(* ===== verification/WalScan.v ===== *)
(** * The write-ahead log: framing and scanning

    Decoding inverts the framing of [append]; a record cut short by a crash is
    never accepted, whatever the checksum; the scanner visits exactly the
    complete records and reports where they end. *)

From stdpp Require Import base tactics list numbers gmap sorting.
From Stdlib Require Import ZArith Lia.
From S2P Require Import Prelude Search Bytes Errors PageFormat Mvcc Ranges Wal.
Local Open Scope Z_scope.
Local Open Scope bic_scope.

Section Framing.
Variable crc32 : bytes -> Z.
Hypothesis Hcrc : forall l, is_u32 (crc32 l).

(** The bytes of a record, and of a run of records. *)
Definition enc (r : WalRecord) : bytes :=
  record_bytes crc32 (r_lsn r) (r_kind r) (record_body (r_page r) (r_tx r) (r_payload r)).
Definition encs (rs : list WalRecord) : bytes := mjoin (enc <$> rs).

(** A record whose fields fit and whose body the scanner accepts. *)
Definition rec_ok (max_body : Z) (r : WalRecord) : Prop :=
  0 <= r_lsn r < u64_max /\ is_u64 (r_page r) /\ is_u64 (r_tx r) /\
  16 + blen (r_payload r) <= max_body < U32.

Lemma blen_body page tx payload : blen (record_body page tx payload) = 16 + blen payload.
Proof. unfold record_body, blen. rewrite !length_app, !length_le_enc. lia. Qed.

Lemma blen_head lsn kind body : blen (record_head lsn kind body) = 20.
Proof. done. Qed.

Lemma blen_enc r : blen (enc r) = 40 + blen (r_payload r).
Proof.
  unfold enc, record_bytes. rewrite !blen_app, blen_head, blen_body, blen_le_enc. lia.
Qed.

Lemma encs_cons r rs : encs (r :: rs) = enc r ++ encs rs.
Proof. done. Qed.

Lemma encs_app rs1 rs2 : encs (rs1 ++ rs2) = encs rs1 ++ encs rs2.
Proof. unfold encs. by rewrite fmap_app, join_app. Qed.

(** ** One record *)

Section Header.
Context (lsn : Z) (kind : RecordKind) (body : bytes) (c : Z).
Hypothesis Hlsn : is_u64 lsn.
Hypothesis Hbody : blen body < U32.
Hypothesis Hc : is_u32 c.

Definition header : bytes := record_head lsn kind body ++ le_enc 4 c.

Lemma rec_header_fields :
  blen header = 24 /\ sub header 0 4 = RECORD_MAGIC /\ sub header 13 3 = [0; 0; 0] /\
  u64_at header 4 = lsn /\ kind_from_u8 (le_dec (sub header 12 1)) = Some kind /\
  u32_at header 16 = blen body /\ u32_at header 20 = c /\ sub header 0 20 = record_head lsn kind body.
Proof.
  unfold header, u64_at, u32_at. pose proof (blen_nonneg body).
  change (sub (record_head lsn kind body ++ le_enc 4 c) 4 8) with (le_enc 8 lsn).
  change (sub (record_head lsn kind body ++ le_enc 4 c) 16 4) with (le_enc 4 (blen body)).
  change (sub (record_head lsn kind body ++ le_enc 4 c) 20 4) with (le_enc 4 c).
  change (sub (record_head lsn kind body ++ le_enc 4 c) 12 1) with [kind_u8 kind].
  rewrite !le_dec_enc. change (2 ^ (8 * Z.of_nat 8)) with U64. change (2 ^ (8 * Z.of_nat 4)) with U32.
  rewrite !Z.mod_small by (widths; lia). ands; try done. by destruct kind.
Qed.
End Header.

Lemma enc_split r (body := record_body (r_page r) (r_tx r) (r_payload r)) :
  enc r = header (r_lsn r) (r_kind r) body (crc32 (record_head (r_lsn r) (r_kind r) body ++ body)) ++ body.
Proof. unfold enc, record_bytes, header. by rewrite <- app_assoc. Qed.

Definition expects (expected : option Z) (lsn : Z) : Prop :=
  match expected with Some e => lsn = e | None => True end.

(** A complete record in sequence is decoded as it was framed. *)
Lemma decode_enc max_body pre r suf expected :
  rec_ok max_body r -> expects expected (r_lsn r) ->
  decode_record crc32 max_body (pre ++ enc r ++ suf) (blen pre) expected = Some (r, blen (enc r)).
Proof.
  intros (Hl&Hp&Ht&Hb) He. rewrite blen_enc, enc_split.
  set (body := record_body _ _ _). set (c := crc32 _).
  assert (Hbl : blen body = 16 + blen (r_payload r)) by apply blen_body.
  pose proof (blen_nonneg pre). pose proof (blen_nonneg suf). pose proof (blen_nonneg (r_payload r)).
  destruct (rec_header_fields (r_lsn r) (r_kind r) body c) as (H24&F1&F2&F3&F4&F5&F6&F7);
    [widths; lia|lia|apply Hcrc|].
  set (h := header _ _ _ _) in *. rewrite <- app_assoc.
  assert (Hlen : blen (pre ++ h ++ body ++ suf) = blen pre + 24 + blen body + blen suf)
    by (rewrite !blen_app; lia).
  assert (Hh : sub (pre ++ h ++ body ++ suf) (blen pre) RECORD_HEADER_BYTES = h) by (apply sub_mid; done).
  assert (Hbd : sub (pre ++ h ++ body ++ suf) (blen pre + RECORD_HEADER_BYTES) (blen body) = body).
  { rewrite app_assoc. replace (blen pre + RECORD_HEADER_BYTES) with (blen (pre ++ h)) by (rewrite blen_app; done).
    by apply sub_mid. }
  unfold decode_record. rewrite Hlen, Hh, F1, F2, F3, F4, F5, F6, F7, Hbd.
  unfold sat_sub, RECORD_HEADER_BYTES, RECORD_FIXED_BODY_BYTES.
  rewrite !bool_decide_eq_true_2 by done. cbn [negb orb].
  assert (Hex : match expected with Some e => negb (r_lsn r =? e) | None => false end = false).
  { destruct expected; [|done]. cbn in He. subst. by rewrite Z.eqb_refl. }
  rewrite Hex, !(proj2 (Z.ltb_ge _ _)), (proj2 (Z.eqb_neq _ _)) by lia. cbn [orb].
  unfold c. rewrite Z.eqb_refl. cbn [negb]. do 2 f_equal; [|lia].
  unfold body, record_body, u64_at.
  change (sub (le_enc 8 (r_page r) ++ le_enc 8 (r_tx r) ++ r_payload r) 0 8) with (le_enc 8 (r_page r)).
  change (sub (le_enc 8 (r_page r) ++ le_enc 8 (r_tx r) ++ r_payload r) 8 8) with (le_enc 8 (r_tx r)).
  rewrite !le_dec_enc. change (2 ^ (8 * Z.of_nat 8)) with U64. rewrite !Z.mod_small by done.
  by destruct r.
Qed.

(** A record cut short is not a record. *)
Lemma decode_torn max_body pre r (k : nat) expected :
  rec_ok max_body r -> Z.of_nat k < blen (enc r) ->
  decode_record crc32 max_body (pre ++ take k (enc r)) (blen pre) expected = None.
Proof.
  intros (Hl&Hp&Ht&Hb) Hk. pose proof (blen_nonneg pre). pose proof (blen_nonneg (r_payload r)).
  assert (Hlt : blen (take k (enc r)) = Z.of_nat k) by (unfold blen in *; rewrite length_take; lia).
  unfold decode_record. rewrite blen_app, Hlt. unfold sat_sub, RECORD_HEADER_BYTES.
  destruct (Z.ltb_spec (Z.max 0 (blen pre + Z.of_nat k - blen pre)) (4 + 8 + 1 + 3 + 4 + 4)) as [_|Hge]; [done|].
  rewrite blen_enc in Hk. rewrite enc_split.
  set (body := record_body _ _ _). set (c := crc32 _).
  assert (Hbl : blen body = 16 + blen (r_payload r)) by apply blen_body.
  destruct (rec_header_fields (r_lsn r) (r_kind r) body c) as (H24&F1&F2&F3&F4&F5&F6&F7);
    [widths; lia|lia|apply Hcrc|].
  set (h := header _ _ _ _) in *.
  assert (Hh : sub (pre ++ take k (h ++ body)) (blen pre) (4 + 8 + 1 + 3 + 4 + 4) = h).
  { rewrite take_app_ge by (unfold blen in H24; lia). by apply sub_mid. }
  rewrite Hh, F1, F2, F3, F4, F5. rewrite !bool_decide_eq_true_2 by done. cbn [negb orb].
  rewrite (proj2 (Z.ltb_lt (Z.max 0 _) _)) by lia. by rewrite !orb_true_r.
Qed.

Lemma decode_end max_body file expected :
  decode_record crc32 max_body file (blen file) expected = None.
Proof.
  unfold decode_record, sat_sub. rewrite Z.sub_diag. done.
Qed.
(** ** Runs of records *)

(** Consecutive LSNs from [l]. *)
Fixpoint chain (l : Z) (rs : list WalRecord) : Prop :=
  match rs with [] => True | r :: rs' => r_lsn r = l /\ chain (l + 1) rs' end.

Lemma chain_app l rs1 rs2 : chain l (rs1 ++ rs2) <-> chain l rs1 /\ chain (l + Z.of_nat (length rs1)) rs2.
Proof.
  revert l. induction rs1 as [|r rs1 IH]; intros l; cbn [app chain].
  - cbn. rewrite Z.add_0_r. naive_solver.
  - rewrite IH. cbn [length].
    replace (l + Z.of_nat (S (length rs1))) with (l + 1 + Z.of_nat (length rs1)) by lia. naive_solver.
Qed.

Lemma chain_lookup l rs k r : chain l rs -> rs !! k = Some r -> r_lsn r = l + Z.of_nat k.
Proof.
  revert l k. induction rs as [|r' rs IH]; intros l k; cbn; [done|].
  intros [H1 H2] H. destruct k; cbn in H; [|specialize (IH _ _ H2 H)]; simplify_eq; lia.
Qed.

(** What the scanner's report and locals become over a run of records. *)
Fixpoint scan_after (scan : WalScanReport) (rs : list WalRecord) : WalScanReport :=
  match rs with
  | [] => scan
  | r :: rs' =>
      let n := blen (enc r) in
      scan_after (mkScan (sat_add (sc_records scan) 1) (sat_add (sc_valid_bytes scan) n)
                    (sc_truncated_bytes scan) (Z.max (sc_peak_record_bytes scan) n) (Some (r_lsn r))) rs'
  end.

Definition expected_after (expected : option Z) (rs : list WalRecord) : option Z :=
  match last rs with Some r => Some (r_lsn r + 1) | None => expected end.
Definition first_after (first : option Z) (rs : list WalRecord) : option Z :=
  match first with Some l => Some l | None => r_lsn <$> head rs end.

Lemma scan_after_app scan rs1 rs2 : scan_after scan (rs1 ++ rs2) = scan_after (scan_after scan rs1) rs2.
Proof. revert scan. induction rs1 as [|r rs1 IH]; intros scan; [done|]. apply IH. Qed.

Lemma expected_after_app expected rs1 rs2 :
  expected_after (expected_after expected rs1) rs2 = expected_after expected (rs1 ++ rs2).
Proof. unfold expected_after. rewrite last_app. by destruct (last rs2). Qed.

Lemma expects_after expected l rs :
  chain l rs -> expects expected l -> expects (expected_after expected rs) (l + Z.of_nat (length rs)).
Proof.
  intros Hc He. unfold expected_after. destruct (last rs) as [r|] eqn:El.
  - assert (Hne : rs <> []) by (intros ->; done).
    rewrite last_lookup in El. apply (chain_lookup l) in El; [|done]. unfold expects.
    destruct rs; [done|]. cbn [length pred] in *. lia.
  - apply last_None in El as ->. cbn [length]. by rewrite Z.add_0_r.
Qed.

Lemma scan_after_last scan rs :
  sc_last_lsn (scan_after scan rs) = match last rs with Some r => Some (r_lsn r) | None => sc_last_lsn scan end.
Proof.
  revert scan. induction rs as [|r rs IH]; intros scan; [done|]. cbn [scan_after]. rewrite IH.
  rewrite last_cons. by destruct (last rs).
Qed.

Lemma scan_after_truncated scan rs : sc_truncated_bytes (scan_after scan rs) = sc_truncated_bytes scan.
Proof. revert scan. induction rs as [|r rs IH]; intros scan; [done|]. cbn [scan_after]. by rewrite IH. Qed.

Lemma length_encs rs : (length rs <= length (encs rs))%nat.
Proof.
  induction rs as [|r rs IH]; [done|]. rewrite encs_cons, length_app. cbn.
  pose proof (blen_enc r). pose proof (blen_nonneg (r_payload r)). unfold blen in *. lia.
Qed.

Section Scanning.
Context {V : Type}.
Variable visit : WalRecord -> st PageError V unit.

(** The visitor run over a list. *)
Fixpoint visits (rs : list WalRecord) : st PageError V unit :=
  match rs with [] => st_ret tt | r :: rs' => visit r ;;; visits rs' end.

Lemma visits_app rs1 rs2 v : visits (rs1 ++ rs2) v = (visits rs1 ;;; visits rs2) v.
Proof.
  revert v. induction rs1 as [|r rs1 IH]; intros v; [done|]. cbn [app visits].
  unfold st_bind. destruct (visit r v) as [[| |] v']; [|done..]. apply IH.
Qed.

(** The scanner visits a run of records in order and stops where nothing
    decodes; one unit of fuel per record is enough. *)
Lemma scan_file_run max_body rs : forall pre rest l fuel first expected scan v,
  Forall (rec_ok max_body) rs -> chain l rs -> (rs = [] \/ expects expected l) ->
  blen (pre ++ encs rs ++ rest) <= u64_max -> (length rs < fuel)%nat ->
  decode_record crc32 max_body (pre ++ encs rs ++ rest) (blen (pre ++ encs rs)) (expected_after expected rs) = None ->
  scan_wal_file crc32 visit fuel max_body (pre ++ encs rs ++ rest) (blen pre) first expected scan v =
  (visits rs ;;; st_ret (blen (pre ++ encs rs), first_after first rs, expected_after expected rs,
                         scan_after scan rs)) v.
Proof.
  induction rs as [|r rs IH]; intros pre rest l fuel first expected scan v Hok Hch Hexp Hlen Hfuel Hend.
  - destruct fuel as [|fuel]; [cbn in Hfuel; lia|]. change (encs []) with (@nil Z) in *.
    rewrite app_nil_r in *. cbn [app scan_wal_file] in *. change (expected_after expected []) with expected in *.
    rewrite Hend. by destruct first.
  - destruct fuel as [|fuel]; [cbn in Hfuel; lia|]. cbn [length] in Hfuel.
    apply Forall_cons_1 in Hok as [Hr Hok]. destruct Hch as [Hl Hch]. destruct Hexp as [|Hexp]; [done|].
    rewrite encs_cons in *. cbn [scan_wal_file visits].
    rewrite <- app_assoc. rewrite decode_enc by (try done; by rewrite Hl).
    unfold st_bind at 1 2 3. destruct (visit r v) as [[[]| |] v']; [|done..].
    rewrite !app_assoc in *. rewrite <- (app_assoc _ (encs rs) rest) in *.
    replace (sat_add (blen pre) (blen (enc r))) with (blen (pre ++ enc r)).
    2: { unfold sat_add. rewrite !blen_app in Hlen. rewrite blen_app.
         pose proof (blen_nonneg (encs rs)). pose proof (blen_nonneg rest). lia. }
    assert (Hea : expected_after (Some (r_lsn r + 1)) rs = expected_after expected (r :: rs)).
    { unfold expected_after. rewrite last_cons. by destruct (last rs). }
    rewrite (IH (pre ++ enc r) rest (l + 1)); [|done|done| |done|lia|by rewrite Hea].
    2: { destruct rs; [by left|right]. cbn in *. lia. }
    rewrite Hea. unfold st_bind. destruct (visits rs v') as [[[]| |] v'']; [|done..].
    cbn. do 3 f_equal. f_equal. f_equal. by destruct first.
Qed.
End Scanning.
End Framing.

• • • • •

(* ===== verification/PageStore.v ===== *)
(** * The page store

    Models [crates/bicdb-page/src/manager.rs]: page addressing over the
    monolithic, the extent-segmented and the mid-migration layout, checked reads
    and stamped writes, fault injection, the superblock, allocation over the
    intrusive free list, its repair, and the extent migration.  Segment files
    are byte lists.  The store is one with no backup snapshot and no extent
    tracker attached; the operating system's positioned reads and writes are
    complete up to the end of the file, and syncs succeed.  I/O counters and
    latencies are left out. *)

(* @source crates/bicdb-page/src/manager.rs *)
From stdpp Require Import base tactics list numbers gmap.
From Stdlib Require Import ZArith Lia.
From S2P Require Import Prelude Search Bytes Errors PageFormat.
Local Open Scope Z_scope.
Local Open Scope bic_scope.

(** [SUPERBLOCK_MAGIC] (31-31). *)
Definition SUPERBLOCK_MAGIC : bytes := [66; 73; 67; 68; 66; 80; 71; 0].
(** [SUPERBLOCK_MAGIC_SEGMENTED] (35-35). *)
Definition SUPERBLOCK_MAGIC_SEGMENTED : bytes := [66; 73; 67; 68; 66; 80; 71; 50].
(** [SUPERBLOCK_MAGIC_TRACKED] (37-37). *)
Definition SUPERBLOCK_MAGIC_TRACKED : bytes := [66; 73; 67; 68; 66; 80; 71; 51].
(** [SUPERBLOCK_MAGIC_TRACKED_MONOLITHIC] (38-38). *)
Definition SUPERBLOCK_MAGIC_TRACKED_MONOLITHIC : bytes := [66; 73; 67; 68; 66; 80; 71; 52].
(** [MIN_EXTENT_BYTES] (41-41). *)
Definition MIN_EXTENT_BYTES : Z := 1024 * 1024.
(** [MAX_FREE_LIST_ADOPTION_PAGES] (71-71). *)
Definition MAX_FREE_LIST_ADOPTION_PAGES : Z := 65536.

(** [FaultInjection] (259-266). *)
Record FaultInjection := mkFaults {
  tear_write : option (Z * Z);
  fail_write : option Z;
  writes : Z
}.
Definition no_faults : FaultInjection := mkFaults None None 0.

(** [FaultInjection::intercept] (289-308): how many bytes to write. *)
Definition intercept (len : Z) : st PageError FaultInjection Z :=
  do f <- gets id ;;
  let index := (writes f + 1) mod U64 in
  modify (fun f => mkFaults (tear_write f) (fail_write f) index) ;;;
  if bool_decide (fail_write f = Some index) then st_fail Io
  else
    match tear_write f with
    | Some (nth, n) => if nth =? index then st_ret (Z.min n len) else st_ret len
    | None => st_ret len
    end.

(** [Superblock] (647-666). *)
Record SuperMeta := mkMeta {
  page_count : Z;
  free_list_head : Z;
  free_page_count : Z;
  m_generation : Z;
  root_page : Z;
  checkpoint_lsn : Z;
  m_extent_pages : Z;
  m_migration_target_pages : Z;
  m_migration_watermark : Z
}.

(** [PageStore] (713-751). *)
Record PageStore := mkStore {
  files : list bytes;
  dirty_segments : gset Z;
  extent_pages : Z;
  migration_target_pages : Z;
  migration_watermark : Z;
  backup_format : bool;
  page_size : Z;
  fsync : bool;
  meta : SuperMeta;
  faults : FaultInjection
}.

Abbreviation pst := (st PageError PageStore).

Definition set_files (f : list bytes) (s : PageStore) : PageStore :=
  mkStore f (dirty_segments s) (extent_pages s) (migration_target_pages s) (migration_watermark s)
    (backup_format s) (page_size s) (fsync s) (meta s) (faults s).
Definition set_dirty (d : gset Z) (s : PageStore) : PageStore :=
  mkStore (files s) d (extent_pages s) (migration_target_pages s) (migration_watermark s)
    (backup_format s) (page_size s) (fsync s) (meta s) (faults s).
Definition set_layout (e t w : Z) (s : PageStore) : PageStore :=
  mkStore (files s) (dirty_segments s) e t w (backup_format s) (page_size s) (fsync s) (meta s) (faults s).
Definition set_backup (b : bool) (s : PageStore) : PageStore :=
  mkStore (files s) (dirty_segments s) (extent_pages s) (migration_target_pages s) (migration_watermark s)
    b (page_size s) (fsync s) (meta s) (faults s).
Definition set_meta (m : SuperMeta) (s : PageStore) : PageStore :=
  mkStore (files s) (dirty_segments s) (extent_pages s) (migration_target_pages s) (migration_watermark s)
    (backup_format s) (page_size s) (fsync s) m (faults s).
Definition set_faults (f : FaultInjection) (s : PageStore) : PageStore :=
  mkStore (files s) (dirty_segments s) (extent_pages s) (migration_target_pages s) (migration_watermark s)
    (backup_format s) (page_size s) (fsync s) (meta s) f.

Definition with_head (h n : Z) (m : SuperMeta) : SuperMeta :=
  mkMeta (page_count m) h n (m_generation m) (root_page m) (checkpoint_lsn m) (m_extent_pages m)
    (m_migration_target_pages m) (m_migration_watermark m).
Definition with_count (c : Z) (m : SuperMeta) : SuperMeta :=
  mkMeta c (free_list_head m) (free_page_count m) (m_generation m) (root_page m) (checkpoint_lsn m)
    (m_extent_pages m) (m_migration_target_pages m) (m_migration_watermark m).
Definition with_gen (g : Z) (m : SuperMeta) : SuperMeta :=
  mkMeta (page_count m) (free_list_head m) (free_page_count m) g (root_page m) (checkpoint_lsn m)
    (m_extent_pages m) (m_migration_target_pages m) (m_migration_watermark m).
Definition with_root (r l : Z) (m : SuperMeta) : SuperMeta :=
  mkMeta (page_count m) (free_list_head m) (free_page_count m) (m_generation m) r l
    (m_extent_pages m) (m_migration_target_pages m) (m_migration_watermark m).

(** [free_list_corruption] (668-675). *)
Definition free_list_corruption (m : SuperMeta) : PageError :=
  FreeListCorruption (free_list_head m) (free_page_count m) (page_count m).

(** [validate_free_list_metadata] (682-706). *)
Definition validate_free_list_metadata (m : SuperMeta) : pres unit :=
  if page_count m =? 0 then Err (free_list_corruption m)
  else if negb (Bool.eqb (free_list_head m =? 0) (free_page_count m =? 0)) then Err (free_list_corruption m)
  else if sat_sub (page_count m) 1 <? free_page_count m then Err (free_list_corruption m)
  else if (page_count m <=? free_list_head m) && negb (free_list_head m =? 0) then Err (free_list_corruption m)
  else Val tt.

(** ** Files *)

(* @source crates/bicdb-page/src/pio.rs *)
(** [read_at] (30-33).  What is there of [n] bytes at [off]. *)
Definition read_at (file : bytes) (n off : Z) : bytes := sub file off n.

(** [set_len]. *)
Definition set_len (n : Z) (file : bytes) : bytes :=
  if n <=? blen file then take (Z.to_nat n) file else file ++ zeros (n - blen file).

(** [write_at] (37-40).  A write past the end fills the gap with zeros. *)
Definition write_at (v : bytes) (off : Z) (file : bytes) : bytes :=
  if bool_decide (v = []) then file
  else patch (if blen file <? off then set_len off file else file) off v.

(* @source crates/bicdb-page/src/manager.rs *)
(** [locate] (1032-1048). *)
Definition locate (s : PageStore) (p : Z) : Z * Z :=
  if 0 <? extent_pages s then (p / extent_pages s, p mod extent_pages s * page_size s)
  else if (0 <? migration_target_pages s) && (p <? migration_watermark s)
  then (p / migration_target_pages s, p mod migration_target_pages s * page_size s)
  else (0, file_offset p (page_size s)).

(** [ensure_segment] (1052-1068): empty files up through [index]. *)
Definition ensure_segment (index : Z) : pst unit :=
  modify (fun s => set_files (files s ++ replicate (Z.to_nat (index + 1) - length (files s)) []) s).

• • • • •

# PROMPT
Could you give the number of lines in the entries that contain the string "negb"? Only the number, please.

# EXERCISE OUTPUT
6